The Water Authority’s Board of Directors is faced with a major decision by the end of 2017 about the future of a long-term deal for water from the Colorado River. The central question is whether to maintain a 45-year Water Transfer Agreement with the Imperial Irrigation District that is scheduled to provide river water for San Diego County through 2047, or to end it 10 years earlier.
Many factors are at play – the cost of transporting San Diego’s water using the Colorado River Aqueduct operated by the Metropolitan Water District of Southern California, the ever-increasing cost of buying other water supplies from MWD, and the future of a strategy that has successfully increased local water supply reliability and reduced regional dependence on MWD by more than half since 1991.
Early termination of the Transfer Agreement with IID would result in the loss of 2 million acre-feet of water over the decade dropped from the term. That would require the Water Authority to secure other water sources to maintain its diversified portfolio.
Other elements are less certain, requiring the Water Authority to analyze numerous variables and forecast a range of potential conditions over several decades to assist the Board’s decision-making process. For instance, the agency is identifying key risk factors affecting water prices, along with environmental and hydrological issues.
In addition, the Water Authority is assessing potential future water conveyance options that don’t depend on MWD – specifically, the cost and feasibility of building its own aqueduct from the Imperial Valley. That concept has been studied for decades. While a new conveyance facility would be a significant investment, it could deliver significant benefits, such as transporting conserved water from IID through 2077 if the Transfer Agreement is extended for a second term.
A Historic Conservation Agreement
The upcoming decision by the Water Authority Board has its roots in the historic 2003 Colorado River Quantification Settlement Agreement, which helped reduce California’s use of the river to its basic annual apportionment of 4.4 million acre-feet largely through water conservation-and-transfer agreements.
Since then, increasing volumes of water conserved in the Imperial Valley have been delivered each year to San Diego County under a Transfer Agreement between the Water Authority and the IID. The Water Authority has funded water conservation measures in the Imperial Valley and paid for transporting conserved supplies to San Diego County.
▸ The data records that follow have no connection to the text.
(** C7. Decoding is a function of the 32-bit pattern and the family alone:
    equal words (even two integers with the same 32-bit pattern) and equal
    families give equal snapshots.  When the decoded [device_connected] is
    false, every other flag the family has is [Unknown], and the snapshot is
    the same whatever the remaining bits of the word are. *)
Theorem decode_pure_unknown_when_disconnected
    (w1 w2 : Z) (f1 f2 : Family)
    (Hw : as_uint w1 = as_uint w2) (Hf : f1 = f2) :
  decode w1 f1 = decode w2 f2
  /\ (device_connected (decode w1 f1) = false ->
      (forall fl, fl ∈ dependent_flags ->
         status_field (decode w1 f1) fl = (fun _ => Unknown) <$> status_mask f1 fl)
      /\ (forall fl b, status_field (decode w1 f1) fl <> Some (Known b))
      /\ decode w1 f1 = decode 0 f1).
Proof.
  subst f2. split.
  - rewrite <- (decode_as_uint f1 w1), <- (decode_as_uint f1 w2). now rewrite Hw.
  - simpl. rewrite flag_set_connected. intros Hc.
    assert (Hdep : forall fl, dependent_flag f1 fl w1
                              = (fun _ => Unknown) <$> status_mask f1 fl).
    { intros fl. rewrite dependent_flag_layout, status_mask_layout, Hc.
      now destruct (layout_bit f1 fl). }
    split; [|split].
    + intros fl Hfl. rewrite status_field_decode.
      rewrite bool_decide_eq_true_2 by assumption. apply Hdep.
    + intros fl b. rewrite status_field_decode.
      case_bool_decide; [|discriminate].
      rewrite Hdep. now destruct (status_mask f1 fl).
    + unfold decode. rewrite flag_set_connected, Hc, !Hdep.
      now destruct f1.
Qed.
The Transfer Agreement will provide 100,000 acre-feet of water to San Diego County in 2017, enough to serve 200,000 typical homes. By 2021, the transfer will ramp up to 200,000 acre-feet of water annually – approximately 30 percent of the Water Authority’s annual supplies – and remain at that level for the remainder of the agreement.
The initial term of the Transfer Agreement is 45 years (2003-2047), with an option for a 30-year extension if both IID and the Water Authority agree to it. The Water Authority also has the unilateral option to end the transfer 10 years early in 2037. That option expires at the end of 2017.
MWD owns the only facility that can deliver the Water Authority’s independent supply of Colorado River water to San Diego County – the 242-mile-long Colorado River Aqueduct. An Exchange Agreement between MWD and the Water Authority governs the deliveries.
While the initial term of the Transfer Agreement with IID is 45 years, the Exchange Agreement has an initial term of 35 years (2003-2037). The Water Authority has the unilateral option to extend the Exchange Agreement by 10 years so that it aligns with the Transfer Agreement. That option also expires at the end of 2017.